(Provided information begins)

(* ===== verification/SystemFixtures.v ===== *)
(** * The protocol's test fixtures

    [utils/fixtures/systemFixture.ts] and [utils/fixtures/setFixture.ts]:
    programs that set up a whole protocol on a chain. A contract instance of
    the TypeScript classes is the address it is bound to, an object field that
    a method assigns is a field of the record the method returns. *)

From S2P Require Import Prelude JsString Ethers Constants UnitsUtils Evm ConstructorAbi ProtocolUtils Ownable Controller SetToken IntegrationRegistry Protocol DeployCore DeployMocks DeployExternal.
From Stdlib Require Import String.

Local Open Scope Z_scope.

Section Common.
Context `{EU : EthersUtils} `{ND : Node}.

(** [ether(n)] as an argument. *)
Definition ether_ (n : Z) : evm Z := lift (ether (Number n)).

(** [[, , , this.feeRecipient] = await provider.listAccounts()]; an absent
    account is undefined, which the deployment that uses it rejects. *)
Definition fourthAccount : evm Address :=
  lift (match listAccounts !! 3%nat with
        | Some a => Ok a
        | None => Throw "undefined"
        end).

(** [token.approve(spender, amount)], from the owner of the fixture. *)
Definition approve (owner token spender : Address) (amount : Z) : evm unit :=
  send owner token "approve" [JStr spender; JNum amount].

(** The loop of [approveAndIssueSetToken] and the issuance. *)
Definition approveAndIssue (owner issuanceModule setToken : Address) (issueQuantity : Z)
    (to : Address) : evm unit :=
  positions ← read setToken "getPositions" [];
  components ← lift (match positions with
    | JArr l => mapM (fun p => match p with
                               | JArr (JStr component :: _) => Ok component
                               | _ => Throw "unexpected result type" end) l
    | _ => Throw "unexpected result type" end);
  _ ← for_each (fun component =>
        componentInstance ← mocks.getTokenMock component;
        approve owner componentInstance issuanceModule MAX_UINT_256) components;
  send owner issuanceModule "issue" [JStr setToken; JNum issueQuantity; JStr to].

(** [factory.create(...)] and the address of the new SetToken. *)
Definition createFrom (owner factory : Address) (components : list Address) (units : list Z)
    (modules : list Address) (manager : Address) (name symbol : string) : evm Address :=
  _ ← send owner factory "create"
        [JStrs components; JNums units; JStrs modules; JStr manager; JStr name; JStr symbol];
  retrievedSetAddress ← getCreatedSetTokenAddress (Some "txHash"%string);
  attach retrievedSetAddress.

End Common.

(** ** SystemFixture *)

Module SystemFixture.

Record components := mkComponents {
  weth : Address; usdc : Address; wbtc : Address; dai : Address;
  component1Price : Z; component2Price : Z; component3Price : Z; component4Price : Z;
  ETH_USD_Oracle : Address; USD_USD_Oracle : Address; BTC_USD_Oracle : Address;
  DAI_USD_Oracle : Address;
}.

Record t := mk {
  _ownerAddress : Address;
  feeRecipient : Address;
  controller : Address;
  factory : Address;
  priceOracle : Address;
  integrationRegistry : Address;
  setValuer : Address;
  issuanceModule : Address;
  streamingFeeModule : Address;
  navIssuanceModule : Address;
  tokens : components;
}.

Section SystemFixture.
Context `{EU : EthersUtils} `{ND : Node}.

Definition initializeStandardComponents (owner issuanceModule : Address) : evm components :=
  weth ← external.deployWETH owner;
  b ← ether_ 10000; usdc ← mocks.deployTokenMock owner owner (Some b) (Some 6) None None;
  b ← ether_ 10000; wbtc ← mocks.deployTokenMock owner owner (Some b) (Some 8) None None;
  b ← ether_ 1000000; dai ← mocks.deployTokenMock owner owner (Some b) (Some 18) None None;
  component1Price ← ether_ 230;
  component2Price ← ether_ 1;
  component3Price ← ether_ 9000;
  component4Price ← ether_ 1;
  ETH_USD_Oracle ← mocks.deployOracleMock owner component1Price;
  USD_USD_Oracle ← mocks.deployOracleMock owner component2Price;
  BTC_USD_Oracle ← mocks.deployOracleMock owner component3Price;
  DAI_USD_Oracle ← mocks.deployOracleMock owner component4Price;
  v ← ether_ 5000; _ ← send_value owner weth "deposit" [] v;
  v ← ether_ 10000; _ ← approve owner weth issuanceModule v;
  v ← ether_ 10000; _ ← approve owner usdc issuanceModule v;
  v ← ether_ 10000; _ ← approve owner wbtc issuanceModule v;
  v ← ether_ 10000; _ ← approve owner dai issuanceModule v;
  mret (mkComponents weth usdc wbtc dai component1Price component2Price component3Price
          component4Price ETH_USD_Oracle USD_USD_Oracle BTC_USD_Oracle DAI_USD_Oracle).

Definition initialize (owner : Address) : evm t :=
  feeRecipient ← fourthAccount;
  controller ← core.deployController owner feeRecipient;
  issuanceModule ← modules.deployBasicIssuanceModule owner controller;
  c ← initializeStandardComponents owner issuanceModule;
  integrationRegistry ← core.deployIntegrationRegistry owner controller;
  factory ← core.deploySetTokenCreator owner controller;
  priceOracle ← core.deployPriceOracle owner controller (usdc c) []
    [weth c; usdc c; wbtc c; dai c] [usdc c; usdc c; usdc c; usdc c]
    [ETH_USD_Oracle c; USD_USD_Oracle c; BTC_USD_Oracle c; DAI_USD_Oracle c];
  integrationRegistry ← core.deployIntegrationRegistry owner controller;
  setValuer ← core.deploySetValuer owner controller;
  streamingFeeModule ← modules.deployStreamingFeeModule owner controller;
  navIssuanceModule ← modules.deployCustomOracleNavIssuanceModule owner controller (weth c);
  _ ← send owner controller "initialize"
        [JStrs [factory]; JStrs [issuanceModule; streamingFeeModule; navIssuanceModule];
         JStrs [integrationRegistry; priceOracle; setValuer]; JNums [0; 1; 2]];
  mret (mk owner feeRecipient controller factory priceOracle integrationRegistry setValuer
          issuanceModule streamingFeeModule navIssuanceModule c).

(Provided information ends)
(Provided information begins)

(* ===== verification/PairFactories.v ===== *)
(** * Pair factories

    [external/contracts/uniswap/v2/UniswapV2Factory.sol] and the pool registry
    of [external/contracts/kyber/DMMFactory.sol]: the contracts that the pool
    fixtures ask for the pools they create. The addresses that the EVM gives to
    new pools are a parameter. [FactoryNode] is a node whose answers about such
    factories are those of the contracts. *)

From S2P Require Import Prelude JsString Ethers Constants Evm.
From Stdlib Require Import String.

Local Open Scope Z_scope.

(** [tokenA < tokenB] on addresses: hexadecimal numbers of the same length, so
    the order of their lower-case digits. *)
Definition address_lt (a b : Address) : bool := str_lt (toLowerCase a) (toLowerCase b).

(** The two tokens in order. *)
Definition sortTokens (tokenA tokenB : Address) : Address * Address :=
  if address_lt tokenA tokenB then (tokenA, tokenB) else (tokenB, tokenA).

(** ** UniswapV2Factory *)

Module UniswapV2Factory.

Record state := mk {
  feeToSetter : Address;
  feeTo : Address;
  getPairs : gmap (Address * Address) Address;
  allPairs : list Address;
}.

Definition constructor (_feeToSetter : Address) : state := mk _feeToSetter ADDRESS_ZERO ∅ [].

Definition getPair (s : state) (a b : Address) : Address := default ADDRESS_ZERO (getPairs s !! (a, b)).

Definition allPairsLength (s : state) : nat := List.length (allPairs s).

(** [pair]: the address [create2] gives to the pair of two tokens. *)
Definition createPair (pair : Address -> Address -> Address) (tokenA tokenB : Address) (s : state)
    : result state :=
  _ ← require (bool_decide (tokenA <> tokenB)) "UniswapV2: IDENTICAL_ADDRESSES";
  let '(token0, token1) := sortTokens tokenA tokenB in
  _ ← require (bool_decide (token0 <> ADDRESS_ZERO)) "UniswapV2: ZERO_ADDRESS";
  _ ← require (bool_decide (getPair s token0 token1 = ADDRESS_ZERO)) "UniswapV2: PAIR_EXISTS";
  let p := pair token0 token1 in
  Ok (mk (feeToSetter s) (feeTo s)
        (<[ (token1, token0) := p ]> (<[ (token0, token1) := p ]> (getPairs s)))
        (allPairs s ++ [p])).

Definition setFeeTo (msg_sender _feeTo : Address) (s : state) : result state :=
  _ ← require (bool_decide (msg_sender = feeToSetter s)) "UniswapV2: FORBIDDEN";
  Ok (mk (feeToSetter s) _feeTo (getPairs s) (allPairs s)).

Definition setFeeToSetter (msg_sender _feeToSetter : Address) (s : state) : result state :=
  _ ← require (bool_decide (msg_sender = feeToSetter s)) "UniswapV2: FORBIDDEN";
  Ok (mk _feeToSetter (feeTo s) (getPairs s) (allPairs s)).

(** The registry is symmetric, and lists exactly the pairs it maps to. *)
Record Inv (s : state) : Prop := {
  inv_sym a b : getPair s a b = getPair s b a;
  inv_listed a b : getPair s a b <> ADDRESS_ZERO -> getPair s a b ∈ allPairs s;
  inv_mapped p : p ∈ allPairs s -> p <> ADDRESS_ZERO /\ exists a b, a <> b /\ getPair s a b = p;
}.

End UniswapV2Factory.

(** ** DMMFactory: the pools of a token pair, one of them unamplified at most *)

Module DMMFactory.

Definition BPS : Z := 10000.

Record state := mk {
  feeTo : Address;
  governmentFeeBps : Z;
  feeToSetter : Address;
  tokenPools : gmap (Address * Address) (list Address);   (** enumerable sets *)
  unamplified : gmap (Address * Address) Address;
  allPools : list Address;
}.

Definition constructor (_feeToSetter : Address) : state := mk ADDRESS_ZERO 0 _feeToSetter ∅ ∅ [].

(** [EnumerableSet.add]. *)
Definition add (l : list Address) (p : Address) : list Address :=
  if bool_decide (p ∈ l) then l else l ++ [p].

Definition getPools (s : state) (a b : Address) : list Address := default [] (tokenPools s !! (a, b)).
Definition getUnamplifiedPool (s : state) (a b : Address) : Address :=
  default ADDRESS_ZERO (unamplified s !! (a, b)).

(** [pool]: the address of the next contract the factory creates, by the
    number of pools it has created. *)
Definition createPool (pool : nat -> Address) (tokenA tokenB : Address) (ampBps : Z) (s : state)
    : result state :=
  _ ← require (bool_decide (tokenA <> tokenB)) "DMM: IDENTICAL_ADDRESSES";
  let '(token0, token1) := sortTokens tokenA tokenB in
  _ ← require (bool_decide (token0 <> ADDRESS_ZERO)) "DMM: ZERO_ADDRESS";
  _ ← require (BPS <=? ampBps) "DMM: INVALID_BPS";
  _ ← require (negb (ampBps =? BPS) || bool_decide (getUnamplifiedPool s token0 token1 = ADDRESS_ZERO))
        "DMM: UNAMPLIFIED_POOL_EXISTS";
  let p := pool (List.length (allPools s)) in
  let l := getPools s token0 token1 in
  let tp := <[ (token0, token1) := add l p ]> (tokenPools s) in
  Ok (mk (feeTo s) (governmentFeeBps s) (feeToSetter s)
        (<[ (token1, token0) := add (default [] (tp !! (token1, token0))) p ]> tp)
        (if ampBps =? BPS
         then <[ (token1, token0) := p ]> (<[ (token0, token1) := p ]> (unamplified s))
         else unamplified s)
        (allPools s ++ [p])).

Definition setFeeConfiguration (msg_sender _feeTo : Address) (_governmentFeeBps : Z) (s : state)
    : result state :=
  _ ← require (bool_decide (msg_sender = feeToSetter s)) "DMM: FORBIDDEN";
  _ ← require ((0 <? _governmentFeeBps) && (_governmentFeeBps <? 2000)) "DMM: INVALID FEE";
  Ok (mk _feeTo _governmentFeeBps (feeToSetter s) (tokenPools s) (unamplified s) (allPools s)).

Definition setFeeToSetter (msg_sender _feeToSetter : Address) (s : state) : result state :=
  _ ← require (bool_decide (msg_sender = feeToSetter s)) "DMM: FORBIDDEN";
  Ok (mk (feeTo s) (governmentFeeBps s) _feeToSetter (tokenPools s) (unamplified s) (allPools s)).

(Provided information ends)

Work request
The lines above from the one containing "(* ===== verification/SystemFixtures.v" through the one containing "programs that set" are to be set down exactly, and no others.

Completed task
(* ===== verification/SystemFixtures.v ===== *)
(** * The protocol's test fixtures

    [utils/fixtures/systemFixture.ts] and [utils/fixtures/setFixture.ts]:
    programs that set up a whole protocol on a chain. A contract instance of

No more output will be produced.